“If you want us, you will have to pay more”, Tiffany tells LVMH. The French maison replies: “We are studying it, and soon we will present it to you”. This could be the hypothetical exchange between the two luxury giants. Among which, as we know, “tight” negotiations are underway, that could lead to the sale of the jeweller (and not only, given the importance of leather goods on his US turnover) to the French multinational group. Tiffany, therefore, raises the stakes. And LVMH seems intent on taking requests by the American into consideration.
Ballet of indiscretions
The operation is of the highest level, particularly from a financial point of view. Inevitable, therefore, that it brings with it a frenetic ballet of indiscretions. The first concerns Tiffany. As soon as the news of LVMH’s first offer of over 14 billion dollars spread, the Americans replied that it was too low. Subsequently, Reuters reported that Tiffany may have asked Bernard Arnault to raise the stakes. “With 14.5 billion we don’t even sit down and talk about it”. According to the agency, Tiffany would have informed the French that it could open confidential due diligence if the French luxury group improved its offer.
Arnault may evaluate it
Reuters claims that Arnault is considering a new offer, writing that Tiffany’s Board of Directors would begin to consider the offer if LVMH increased it from 120 to 140 dollars per share.

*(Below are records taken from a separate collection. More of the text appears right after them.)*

Lemma round_half_even_error y :
  (Qabs (inject_Z (round_half_even y) - y) <= 1 # 2)%Q.
Proof.
  pose proof (Qfloor_le y) as Hlo. pose proof (Qlt_floor y) as Hhi.
  rewrite inject_Z_plus in Hhi. change (inject_Z 1) with 1%Q in Hhi.
  apply Qabs_Qle_condition. unfold round_half_even. cbv zeta.
  destruct (Qltb (y - inject_Z (Qfloor y)) (1 # 2)) eqn:E1.
  - apply Qltb_lt in E1. split; lra.
  - apply Qltb_ge in E1.
    destruct (Qltb (1 # 2) (y - inject_Z (Qfloor y))) eqn:E2.
    + rewrite inject_Z_plus. change (inject_Z 1) with 1%Q. split; lra.
    + apply Qltb_ge in E2. destruct (Z.even (Qfloor y)).
      * split; lra.
      * rewrite inject_Z_plus. change (inject_Z 1) with 1%Q. split; lra.
Qed.

(** [fstr] with [k] decimals moves a value by at most half a unit of the
    last decimal. *)
Lemma fstr_error x k :
  (Qabs (fstr x (Z.of_nat k) - x) <= (1 # 2) * / tenpow k)%Q.
Proof.
  unfold fstr. cbv zeta. rewrite Qred_correct.
  replace (Z.abs (Z.of_nat k)) with (Z.of_nat k) by lia.
  rewrite <- (Qpower_tenpow k).
  assert (HT : (1 <= (10 # 1) ^ Z.of_nat k)%Q)
    by (rewrite Qpower_tenpow; apply tenpow_ge_1).
  set (K := ((10 # 1) ^ Z.of_nat k)%Q) in *.
  pose proof (round_half_even_error (x * K)) as He.
  set (r := inject_Z (round_half_even (x * K))) in *.
  assert (Hinv : (0 < / K)%Q) by (apply Qinv_lt_0_compat; lra).
  assert (E : (r / K - x == (r - x * K) * / K)%Q).
  { field. lra. }
  rewrite E, Qabs_Qmult, (Qabs_pos (/ K)) by lra.
  apply Qmult_le_compat_r; [assumption | lra].
Qed.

Overall, the offer would go from 14.5 to almost 17 billion dollars.
Watch out for others
However, not only LVMH may be on the trail of Tiffany. The gossip carousel, in fact, signals Richemont‘s “bad mood” and its potential willingness to come into play (but the investment is, perhaps, excessive). Without forgetting LVMH’s historical rivals, namely those of Kering. Pinault’s battleship, in the jewellery segment, has “only” Boucheron and Pomellato, obtaining 7% of the group’s total revenue. With Tiffany, it could make an important leap. Generating, as LVMH could also do, interesting synergies regarding fashion accessories.